Ikki, parecendo mais afetado do que gostaria pela maneira tão impessoal como o loiro falava consigo, retrucou:

- Olha aqui... Hyoga, não é?...

- Senhor Yukida, para você. – respondeu o diretor, com um tom que tornava a frase proferida ainda mais arrogante.

- Senhor Yukida. – Ikki falou, fazendo questão de usar um tom irônico e debochado – Você chegou aqui não tem nem 10 minutos. O que o faz pensar que é tão bom assim para já sair tomando decisões dessa forma, sem nem conhecer direito as pessoas que trabalham aqui?

- O que me faz pensar assim? Que tal as dezenas de empresas que já ajudei a se reerguerem? Empresas que estavam condenadas à falência se não fosse pelo meu auxílio. Então, sim, senhor Amamiya, eu vou agir de acordo com o que sei. Porque isso é o que EU sei fazer. – o diretor frisou a palavra “eu” – Esse é o meu domínio. Sei o que estou fazendo. E sei fazer muito bem. E não vou admitir que um fotógrafo freelancer venha me criticar sobre o que não diz respeito a ele. Então, por que não vai embora cuidar dos seus negócios enquanto eu cuido dos meus?
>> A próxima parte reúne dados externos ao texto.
Definition syscall_dispatch (k : kern_t) (nr a0 a1 a2 a3 a4 : Z) : option (sysres * kern_t) :=
  match nr with
  | 1 => sys_exit k a0
  | 2 => ret_k (sys_open k a0 a1)
  | 3 => ret_k (sys_close k a0)
  | 4 => ret_k (sys_read k a0 a1 a2)
  | 5 => ret_k (sys_write k a0 a1 a2)
  | 6 => ret_k (sys_stat k a0 a1)
  | 7 => ret_k (sys_seek k a0 a1 a2)
  | 8 => ret_k (sys_mkdir k a0)
  | 9 => ret_k (sys_unlink k a0)
  | 10 => ret_k (sys_readdir k a0 a1 a2 a3)
  | 11 => ret_k (sys_spawn k a0 a1 a2)
  | 12 => sys_wait k a0 a1
  | 13 => ret_v k (sys_getpid k)
  | 14 => sys_yield k
  | 15 => ret_v k (sys_time k)
  | 16 => ret_v k (sys_getuid k)
  | 17 => ret_v k (sys_getgid k)
  | 18 => ret_v k (sys_geteuid k)
  | 19 => ret_v k (sys_getegid k)
  | 20 => ret_v k (sys_getppid k)
  | 21 => ret_k (sys_uname k a0)
  | 22 => ret_k (sys_mmap k a0 a1 a2 a3 a4 0)
  | 23 => ret_k (sys_munmap k a0 a1)
  | 24 => ret_k (sys_brk k a0)
  | 25 => ret_k (sys_ioctl k a0 a1 a2)
  | 26 => ret_k (sys_writev k a0 a1 a2)
  | 27 => ret_v k (sys_gettime_ns k)
  | 28 => ret_k (sys_setuid k a0)
  | 29 => ret_k (sys_setgid k a0)
  | _ => Some (SysRet ESYS_NOSYS, k)
  end.
End Syscall.

(** ** Functions that the dispatcher does not call *)

(** [while (cwd[i] && i < size-1)] with the string of one slash. *)
Definition sys_getcwd (buf : list Z) (size : Z) : option (Z * list Z) :=
  if size =? - 2 ^ 31 then None
  else if 0 <? size - 1 then buf ← put buf 0 47; buf ← put buf 1 0; Some (1, buf)
  else buf ← put buf 0 0; Some (0, buf).

Definition execve (path : list Z) (argv : list (list Z)) : Z := -1.

Arguments kern_t St W B : clear implicits.
(** [amm_region_add] for the current process. *)
Lemma add_region_ok k i m l O root T base size prot kind :
  user_proc k i m l O root T -> 0 <= base -> 0 <= size -> base + size <= USER_LIMIT -> (PAGE_SIZE | base) -> (PAGE_SIZE | size) ->
  exists r p' m' l', amm_region_add (kn_pool k) (Some m) base size prot kind (-1) = Some (r, p', Some m') /\
    user_proc (set_vm k (kn_mem k) p' i m') i m' l' O root T /\ (forall x, x ∈ l -> x ∈ l') /\
    (forall x, x ∈ l' -> x ∈ l \/ snd x = mk_rgn base size prot kind (-1)) /\
    (r = -1 \/ r = 0 /\ 0 < size /\ forall va, base <= va < base + size -> ~ region_page l va /\ region_page l' va).
Proof using.
  intros U Hb Hs Hl Db Ds. set (g := mk_rgn base size prot kind (-1)).
  destruct (region_add_spec (kn_pool k) m l base size prot kind (-1) (up_regions _ _ _ _ _ _ _ U) ltac:(unfold USER_LIMIT in *; lia) ltac:(unfold USER_LIMIT in *; lia))
    as [[_ ->]|[Hn (p' & m' & l1 & l2 & El & Ea & V & _)]].
  - exists (-1), (kn_pool k), m, l. split_and!; [done| |done|by left|by left]. split; [by apply (cur_vm_set k i m), U|apply U..].
  - exists 0, p', m', (l1 ++ (rp_next (kn_pool k), g) :: l2).
    assert ((rp_next (kn_pool k), g) ∈ l1 ++ (rp_next (kn_pool k), g) :: l2) as Hin by (apply elem_of_app; right; by left).
    split_and!; [done|apply (user_proc_region k i m l); [done..|by apply (region_add_cr3 _ _ _ _ _ _ _ _ _ _ Ea)|done]| | |].
    + subst l. intros x [?|?]%elem_of_app; apply elem_of_app; [by left|right; by right].
    + subst l. intros x [?|[->|?]%elem_of_cons]%elem_of_app; [left; apply elem_of_app; by left|by right|left; apply elem_of_app; by right].
    + right. split; [done|]. split; [destruct (decide (size = 0)); [exfalso; apply Hn; by left|lia]|].
      intros va Hv. split; [|by apply (region_covers _ _ g va Hin)]. revert va Hv. apply pages_apart; [apply U|done..|].
      intros j g' Hg Hh. apply Hn. right; right; right. by exists j, g'.
Qed.

(** [amm_region_populate] of a range of the regions of the current process. *)
Lemma populate_ok k i m l O root T base size prot :
  user_proc k i m l O root T -> 0 <= base -> 0 < size -> base + size <= USER_LIMIT -> (PAGE_SIZE | base) -> (PAGE_SIZE | size) ->
  (forall va, base <= va < base + size -> region_page l va) ->
  exists kva s' O' T', amm_region_populate (kn_mem k) (Some m) base size prot = Some (kva, s') /\ user_proc (set_kmem k s') i m l O' root T' /\
    usteps l (fun _ => False) (kn_mem k) O T s' O' T' /\ (is_Some kva -> is_Some (ubyte s' T' base)).
Proof using H0.
  intros U Hb Hs Hl Db Ds Hc. destruct (region_populate_space l root m (kn_mem k) O T base size prot (up_space _ _ _ _ _ _ _ U) Hb Hs Hl Db Ds Hc)
    as (kva & s' & O' & T' & -> & Us & S & Hk).
  exists kva, s', O', T'. split_and!; [done|by apply (user_proc_steps k _ i m l O root T (fun _ => False) s' O' T' U)|done|].
  intros Hkva%Hk. apply (ubyte_mapped s' O' T'); [apply Us|unfold user_va; lia|done].
Qed.

Lemma round_up len : 0 < len < 2 ^ 64 -> let bytes := u64 (u64 (len + 4095) / 4096 * 4096) in
  0 <= bytes < 2 ^ 64 /\ (bytes = 0 \/ len <= bytes < len + PAGE_SIZE) /\ (PAGE_SIZE | bytes).
Proof using.
  intros Hl. set (x := u64 (len + 4095)). assert (x = len + 4095 /\ x < 2 ^ 64 \/ 0 <= x < 4095) as Hx.
  { subst x. unfold u64. destruct (Z.lt_ge_cases (len + 4095) (2 ^ 64)); [left; rewrite Z.mod_small by lia; lia|right].
    replace (len + 4095) with (len + 4095 - 2 ^ 64 + 1 * 2 ^ 64) by lia. rewrite Z.mod_add by lia. rewrite Z.mod_small by lia. lia. }
  pose proof (Z.div_mod x 4096 ltac:(lia)). pose proof (Z.mod_pos_bound x 4096 ltac:(lia)). pose proof (Z.div_pos x 4096 ltac:(lia) ltac:(lia)).
  unfold PAGE_SIZE. unfold u64. rewrite Z.mod_small by lia. split; [lia|]. split; [|apply Z.divide_factor_r].
  destruct Hx as [[Hx ?]|Hx]; [right; lia|left]. rewrite Z.div_small; lia.
Qed.

(** What [sys_mmap] leaves: the process, the regions that it had and the bump pointer in its range. *)
Definition mmap_result k i l O root T k' m' l' O' T' : Prop :=
  user_proc k' i m' l' O' root T' /\ (forall x, x ∈ l -> x ∈ l') /\ usteps l' (fun _ => False) (kn_mem k) O T (kn_mem k') O' T' /\
  kn_mmap_bump k <= kn_mmap_bump k' <= MMAP_LIMIT /\ (PAGE_SIZE | kn_mmap_bump k').

(** The range from [lo] to [hi] is new memory of the process: pages of zeroes that come in when they are used. *)
Definition new_pages k k' l l' T T' (lo hi : Z) : Prop :=
  forall va, lo <= va < hi -> ~ region_page l va /\ region_page l' va /\ ubyte (kn_mem k) T va = None /\
    (ubyte (kn_mem k') T' va = None \/ ubyte (kn_mem k') T' va = Some 0).

Lemma mmap_region_ok k i m l O root T b bytes prot (k1 := set_mmap_bump k (b + bytes)) :
  user_proc k i m l O root T -> 0 <= b -> 0 <= bytes -> kn_mmap_bump k <= b -> b + bytes <= MMAP_LIMIT -> (PAGE_SIZE | b) -> (PAGE_SIZE | bytes) ->
  exists r k' m' l' O' T', mmap_region k1 i m b bytes prot = Some (r, k') /\ mmap_result k i l O root T k' m' l' O' T' /\
    (r = u64 (-1) \/ r = b /\ 0 < bytes /\ kn_mmap_bump k' = b + bytes /\ ubyte (kn_mem k') T' b = Some 0 /\ new_pages k k' l l' T T' b (b + bytes)).
Proof using H0.
  intros U Hb Hy Hbu Hlim Db Dy. unfold mmap_region. assert (user_proc k1 i m l O root T) as U1 by (split; apply U).
  assert (MMAP_LIMIT <= USER_LIMIT) as Hml by done. assert ((PAGE_SIZE | b + bytes)) as Dbb by (by apply Z.divide_add_r).
  destruct (add_region_ok k1 i m l O root T b bytes prot RGN_HEAP U1 Hb Hy ltac:(lia) Db Dy) as (r & p' & m' & l' & -> & U2 & Hsub & _ & Hr).
  cbn [mbind option_bind]. destruct Hr as [->|(-> & Hpos & Hcov)]; cbn [Z.eqb negb].
  { exists (u64 (-1)), (set_vm k1 (kn_mem k1) p' i m'), m', l', O, T. split; [done|]. split; [|by left].
    split; [done|]. split; [done|]. split; [apply usteps_refl|]. cbn. split; [lia|done]. }
  destruct (populate_ok _ i m' l' O root T b bytes prot U2 Hb Hpos ltac:(lia) Db Dy (fun va Hv => proj2 (Hcov va Hv)))
    as (kva & s' & O' & T' & -> & U3 & S3 & Hk). cbn [mbind option_bind].
  eexists _, (set_kmem (set_vm k1 (kn_mem k1) p' i m') s'), m', l', O', T'. split; [done|].
  split; [split; [done|]; split; [done|]; split; [exact S3|]; cbn; split; [lia|done]|].
  destruct kva as [a|]; [right|by left]. cbn [kn_mmap_bump kn_mem set_kmem set_vm k1 set_mmap_bump].
  assert (new_pages k (set_kmem (set_vm k1 (kn_mem k1) p' i m') s') l l' T T' b (b + bytes)) as Hz.
  { intros va Hv. assert (user_va va) by (unfold user_va; lia). destruct (Hcov va Hv) as [Hnc Hc].
    assert (ubyte (kn_mem k) T va = None) as Hn by (by apply (uncovered k i m l O root T va U)). split_and!; [done..|].
    destruct (us_view _ _ _ _ _ _ _ _ S3 va ltac:(done) ltac:(tauto)) as [E3|[_ E3]]; [left; exact (eq_trans E3 Hn)|by right]. }
  split_and!; [done..| |done]. destruct (Hz b ltac:(lia)) as (_ & _ & _ & [Hn|Hn]); [|done]. cbn in Hn.
  destruct (Hk ltac:(by eexists)) as [? ?]. congruence.
Qed.

(** C15: an anonymous mapping of the current process gets whole pages from the bump pointer on, of which no
    page was in a region or mapped before; all of them are in the regions afterwards, the first is mapped,
    and every page that is mapped is zero.  When the call returns -1, and also when it succeeds, all that the
    process had is as before, and the bump pointer stays page-aligned, in its range, and behind everything
    it has given out.  A request that is not anonymous, names a file or is empty changes nothing. *)
Theorem sys_mmap_ok k i m l O root T addr len prot flags fd off :
  user_proc k i m l O root T -> MMAP_BASE <= kn_mmap_bump k <= MMAP_LIMIT -> (PAGE_SIZE | kn_mmap_bump k) -> 0 <= len < 2 ^ 64 ->
  exists r k' m' l' O' T', sys_mmap k addr len prot flags fd off = Some (r, k') /\ mmap_result k i l O root T k' m' l' O' T' /\
    (Z.land flags MAP_ANONYMOUS = 0 \/ len = 0 \/ (i64 fd <> -1 /\ fd <> u64 (-1)) -> r = u64 (-1) /\ k' = k) /\
    (r = u64 (-1) \/
     r = kn_mmap_bump k /\ len <= kn_mmap_bump k' - r < len + PAGE_SIZE /\ ubyte (kn_mem k') T' r = Some 0 /\
     new_pages k k' l l' T T' r (kn_mmap_bump k')).
Proof using H0.
  intros U Hbr Db Hlen. assert (mmap_result k i l O root T k m l O T) as Hsame.
  { split; [done|]. split; [done|]. split; [apply usteps_refl|]. split; [lia|done]. }
  unfold sys_mmap. destruct (Z.eqb_spec (Z.land flags MAP_ANONYMOUS) 0) as [|Hfl]; [exists (u64 (-1)), k, m, l, O, T; auto|].
  destruct (negb (i64 fd =? -1) && negb (fd =? u64 (-1))) eqn:Hfd; [exists (u64 (-1)), k, m, l, O, T; auto|].
  destruct (Z.eqb_spec len 0) as [|Hnz]; [exists (u64 (-1)), k, m, l, O, T; auto|].
  rewrite (up_cur _ _ _ _ _ _ _ U). cbn [mbind option_bind]. set (bytes := u64 (u64 (len + 4095) / 4096 * 4096)).
  destruct (round_up len ltac:(lia)) as (Hby & Hbl & Dy). fold bytes in Hby, Hbl, Dy. set (b := kn_mmap_bump k) in *.
  destruct (_ || _) eqn:Hov; [exists (u64 (-1)), k, m, l, O, T; auto|].
  assert (u64 (b + bytes) = b + bytes /\ b + bytes <= MMAP_LIMIT) as [-> Hlim].
  { unfold MMAP_LIMIT, MMAP_BASE, u64 in *. pose proof (Z.div_mod (b + bytes) (2 ^ 64) ltac:(lia)). pose proof (Z.mod_pos_bound (b + bytes) (2 ^ 64) ltac:(lia)). nia. }
  set (kprot := if _ =? 0 then _ else _).
  destruct (mmap_region_ok k i m l O root T b bytes kprot U ltac:(unfold MMAP_BASE in *; lia) ltac:(lia) ltac:(done) Hlim Db Dy)
    as (r & k' & m' & l' & O' & T' & E & R & Hr).
  exists r, k', m', l', O', T'. split; [exact E|]. split; [done|]. split; [lia|].
  destruct Hr as [?|(-> & Hpos & -> & Hz & Hn)]; [by left|right]. split_and!; [done|lia|lia|done..].
Qed.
Ikki bufou. Não era sempre que perdia a paciência tão rápido assim. Normalmente, as pessoas nem ousavam provocá-lo, pois sua cara de poucos-amigos já era um alerta suficiente para os desavisados. E aqueles mais incautos, que acabavam falando alguma besteira perto do Amamiya, logo se retratavam devido à expressão fulminante que Ikki sabia transmitir com um simples olhar. Desse modo, o moreno nunca precisava perder a paciência, de fato.

O diretor, entretanto, não se mostrava minimamente impactado pela incrível força de presença do fotógrafo.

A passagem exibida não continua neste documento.